=== Work required ===
Could you retype every line of the data underneath without altering anything?

── Given data ──

(** The loop over the tokens; [i == len(tokens)-1] is "no token follows". *)
Fixpoint truncated_match (hasRecommendedAction : bool) (typePrefix entityToken : string) (tokens : list string) : bool :=
  match tokens with
  | [] => false
  | tok :: rest =>
      (HasPrefix tok typePrefix &&
       (let isTruncated := HasSuffix tok truncationSuffix || (negb hasRecommendedAction && Nat.eqb (length rest) 0) in
        let candidate := TrimSuffix tok truncationSuffix in
        isTruncated && (slen typePrefix <? slen candidate) && HasPrefix entityToken candidate))
      || truncated_match hasRecommendedAction typePrefix entityToken rest
  end.

Definition entityMatchesMessage (msg : string) (entity : Entity) : bool :=
  let fullToken := EntityToken entity +:+ " " in
  if Contains msg fullToken then true
  else
    let '(prefix, hasRecommendedAction) :=
      match split_marker msg with Some (p, _) => (p, true) | None => (msg, false) end in
    truncated_match hasRecommendedAction (EntityType entity +:+ ":") (EntityToken entity) (Fields prefix).

Definition entitiesMatchMessage (msg : string) (entities : list Entity) : bool :=
  if Nat.eqb (length entities) 0 then false else forallb (entityMatchesMessage msg) entities.

Definition messageMatchesAnyErrorCode (msg : string) (errorCodes : list string) : bool :=
  if Nat.eqb (length errorCodes) 0 then true
  else existsb (fun code => Contains msg (ErrorCodePrefix +:+ code +:+ " ")) errorCodes.

(** ** Entries *)

Definition codeToken (code : string) : string := ErrorCodePrefix +:+ code.

(** Every token followed by a space. *)
Definition spaced (tokens : list string) : string := fold_right (fun t s => t +:+ " " +:+ s) ""%string tokens.
(* ===== verification/ConditionSpec.v ===== *)
(** * What a node condition says

    A condition's message stands for a list of faults.  [condition_refines_faults]:
    while the text fits, folding events into the condition is adding to and
    removing from that list.  [condition_message_bounded]: the length of the text.
    [compaction_keeps_fault]: a shortened entry is still the same fault to the
    duplicate check and to recoveries. *)

From stdpp Require Import gmap strings list fin_maps sorting.
From Stdlib Require Import ZArith Lia Ascii.
From S2P Require Import Prelude HealthEvent GoText NodeCondition.

#[local] Open Scope nat_scope.

(** ** Faults and their entries *)

Record fault := { fCodes : list string; fEntities : list Entity; fText : string; fAction : RecommendedAction }.

Definition fault_of (e : HealthEvent) : fault :=
  {| fCodes := ErrorCode e; fEntities := EntitiesImpacted e; fText := ReplaceChar (Message e) ";"%char "."%char; fAction := Action e |}.

Definition tokens (f : fault) : list string := map codeToken (fCodes f) ++ map EntityToken (fEntities f).

Definition text_part (text : string) : string := if text ==s "" then ""%string else text +:+ " ".
Definition action_part (a : RecommendedAction) : string := recommendedActionMarker +:+ Action_String a.
Definition Reconcile (documentID resumeToken : string) : prog outcome :=
  if documentID ==s "" then mret ok
  else
    r ← call (FindByID documentID);
    match r with
    | inr e => mret (inr (kwrap "fetch health event" e))
    | inl [] => markProcessedOrError resumeToken
    | inl ((raw, _) :: _) =>
        if has_document raw then reconcileEvent {| ewEvent := raw; ResumeToken := resumeToken |} else markProcessedOrError resumeToken
    end.

End remediation.
Lemma cancellation_ordered n st t : fresh t ->
  guarded in_order t (handleCancellationEvent ParseHealthEventFromEvent ExtractDocumentID cfg n st e) (fun _ _ => True).
Proof.
  intros Ht. unfold handleCancellationEvent, then_. apply unmarked_bind; [unfold GetRemediationState; foot|done|]. intros t1 [[state node]|er] H1.
  - apply unmarked_bind; [unfold closeStaleEquivalentEvents, closeStaleEquivalentEventBatch, closeStaleEvent; footprint|done|]. intros t2 [u|er] H2; [|done].
    apply unmarked_bind; [footprint|done|]. intros t3 [u1|er] H3; [|done].
    apply unmarked_bind; [unfold clearFaultRemediationNodeLabel; footprint|done|]. intros t4 [u2|er] H4; [|done]. apply guarded_bind.
    eapply guarded_conseq; [by apply status_settles|]. intros t5 [u3|er] [_ H5]; [|done]. apply mark_when_due; [left; by eapply H5|done].
  - destruct (IsNotFound er); [|done]. eapply guarded_conseq; [by apply terminal_ordered|done].
Qed.

Lemma unreadable_due : (forall d id, ParseHealthEventFromEvent (ewEvent e) = Ok d -> ExtractDocumentID (ewEvent e) = Ok id -> False) -> forall t, due t.
Proof. intros Hno t. right. left. intros doc (d & id & H1 & H2 & _). by eapply Hno. Qed.

Lemma reconcile_ordered : guarded in_order [] (reconcileEvent e) (fun _ _ => True).
Proof.
  unfold Remediation.reconcileEvent, parseHealthEvent. destruct (ParseHealthEventFromEvent (ewEvent e)) as [d|er] eqn:Hd; simpl.
  - destruct (ExtractDocumentID (ewEvent e)) as [id|er] eqn:Hid; simpl.
    + destruct (session_over _); [apply cancellation_ordered|apply remediation_ordered]; [constructor|by exists d, id|constructor].
    + unfold safeMarkProcessed. destruct (_ ==s _); simpl; [done|]. split; [|done]. split; [done|]. apply unreadable_due. congruence.
  - unfold safeMarkProcessed. destruct (_ ==s _); simpl; [done|]. split; [|done]. split; [done|]. apply unreadable_due. congruence.
Qed.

───

=== Task answer ===
(** The loop over the tokens; [i == len(tokens)-1] is "no token follows". *)
Fixpoint truncated_match (hasRecommendedAction : bool) (typePrefix entityToken : string) (tokens : list string) : bool :=
  match tokens with
  | [] => false
  | tok :: rest =>
      (HasPrefix tok typePrefix &&
       (let isTruncated := HasSuffix tok truncationSuffix || (negb hasRecommendedAction && Nat.eqb (length rest) 0) in
        let candidate := TrimSuffix tok truncationSuffix in
        isTruncated && (slen typePrefix <? slen candidate) && HasPrefix entityToken candidate))
      || truncated_match hasRecommendedAction typePrefix entityToken rest
  end.

Definition entityMatchesMessage (msg : string) (entity : Entity) : bool :=
  let fullToken := EntityToken entity +:+ " " in
  if Contains msg fullToken then true
  else
    let '(prefix, hasRecommendedAction) :=
      match split_marker msg with Some (p, _) => (p, true) | None => (msg, false) end in
    truncated_match hasRecommendedAction (EntityType entity +:+ ":") (EntityToken entity) (Fields prefix).

Definition entitiesMatchMessage (msg : string) (entities : list Entity) : bool :=
  if Nat.eqb (length entities) 0 then false else forallb (entityMatchesMessage msg) entities.

Definition messageMatchesAnyErrorCode (msg : string) (errorCodes : list string) : bool :=
  if Nat.eqb (length errorCodes) 0 then true
  else existsb (fun code => Contains msg (ErrorCodePrefix +:+ code +:+ " ")) errorCodes.

(** ** Entries *)

Definition codeToken (code : string) : string := ErrorCodePrefix +:+ code.

(** Every token followed by a space. *)
Definition spaced (tokens : list string) : string := fold_right (fun t s => t +:+ " " +:+ s) ""%string tokens.
(* ===== verification/ConditionSpec.v ===== *)
(** * What a node condition says

    A condition's message stands for a list of faults.  [condition_refines_faults]:
    while the text fits, folding events into the condition is adding to and
    removing from that list.  [condition_message_bounded]: the length of the text.
    [compaction_keeps_fault]: a shortened entry is still the same fault to the
    duplicate check and to recoveries. *)

From stdpp Require Import gmap strings list fin_maps sorting.
From Stdlib Require Import ZArith Lia Ascii.
From S2P Require Import Prelude HealthEvent GoText NodeCondition.

#[local] Open Scope nat_scope.

(** ** Faults and their entries *)

Record fault := { fCodes : list string; fEntities : list Entity; fText : string; fAction : RecommendedAction }.

Definition fault_of (e : HealthEvent) : fault :=
  {| fCodes := ErrorCode e; fEntities := EntitiesImpacted e; fText := ReplaceChar (Message e) ";"%char "."%char; fAction := Action e |}.

Definition tokens (f : fault) : list string := map codeToken (fCodes f) ++ map EntityToken (fEntities f).

Definition text_part (text : string) : string := if text ==s "" then ""%string else text +:+ " ".
Definition action_part (a : RecommendedAction) : string := recommendedActionMarker +:+ Action_String a.
Definition Reconcile (documentID resumeToken : string) : prog outcome :=
  if documentID ==s "" then mret ok
  else
    r ← call (FindByID documentID);
    match r with
    | inr e => mret (inr (kwrap "fetch health event" e))
    | inl [] => markProcessedOrError resumeToken
    | inl ((raw, _) :: _) =>
        if has_document raw then reconcileEvent {| ewEvent := raw; ResumeToken := resumeToken |} else markProcessedOrError resumeToken
    end.

End remediation.
Lemma cancellation_ordered n st t : fresh t ->
  guarded in_order t (handleCancellationEvent ParseHealthEventFromEvent ExtractDocumentID cfg n st e) (fun _ _ => True).
Proof.
  intros Ht. unfold handleCancellationEvent, then_. apply unmarked_bind; [unfold GetRemediationState; foot|done|]. intros t1 [[state node]|er] H1.
  - apply unmarked_bind; [unfold closeStaleEquivalentEvents, closeStaleEquivalentEventBatch, closeStaleEvent; footprint|done|]. intros t2 [u|er] H2; [|done].
    apply unmarked_bind; [footprint|done|]. intros t3 [u1|er] H3; [|done].
    apply unmarked_bind; [unfold clearFaultRemediationNodeLabel; footprint|done|]. intros t4 [u2|er] H4; [|done]. apply guarded_bind.
    eapply guarded_conseq; [by apply status_settles|]. intros t5 [u3|er] [_ H5]; [|done]. apply mark_when_due; [left; by eapply H5|done].
  - destruct (IsNotFound er); [|done]. eapply guarded_conseq; [by apply terminal_ordered|done].
Qed.

Lemma unreadable_due : (forall d id, ParseHealthEventFromEvent (ewEvent e) = Ok d -> ExtractDocumentID (ewEvent e) = Ok id -> False) -> forall t, due t.
Proof. intros Hno t. right. left. intros doc (d & id & H1 & H2 & _). by eapply Hno. Qed.

Lemma reconcile_ordered : guarded in_order [] (reconcileEvent e) (fun _ _ => True).
Proof.
  unfold Remediation.reconcileEvent, parseHealthEvent. destruct (ParseHealthEventFromEvent (ewEvent e)) as [d|er] eqn:Hd; simpl.
  - destruct (ExtractDocumentID (ewEvent e)) as [id|er] eqn:Hid; simpl.
    + destruct (session_over _); [apply cancellation_ordered|apply remediation_ordered]; [constructor|by exists d, id|constructor].
    + unfold safeMarkProcessed. destruct (_ ==s _); simpl; [done|]. split; [|done]. split; [done|]. apply unreadable_due. congruence.
  - unfold safeMarkProcessed. destruct (_ ==s _); simpl; [done|]. split; [|done]. split; [done|]. apply unreadable_due. congruence.
Qed.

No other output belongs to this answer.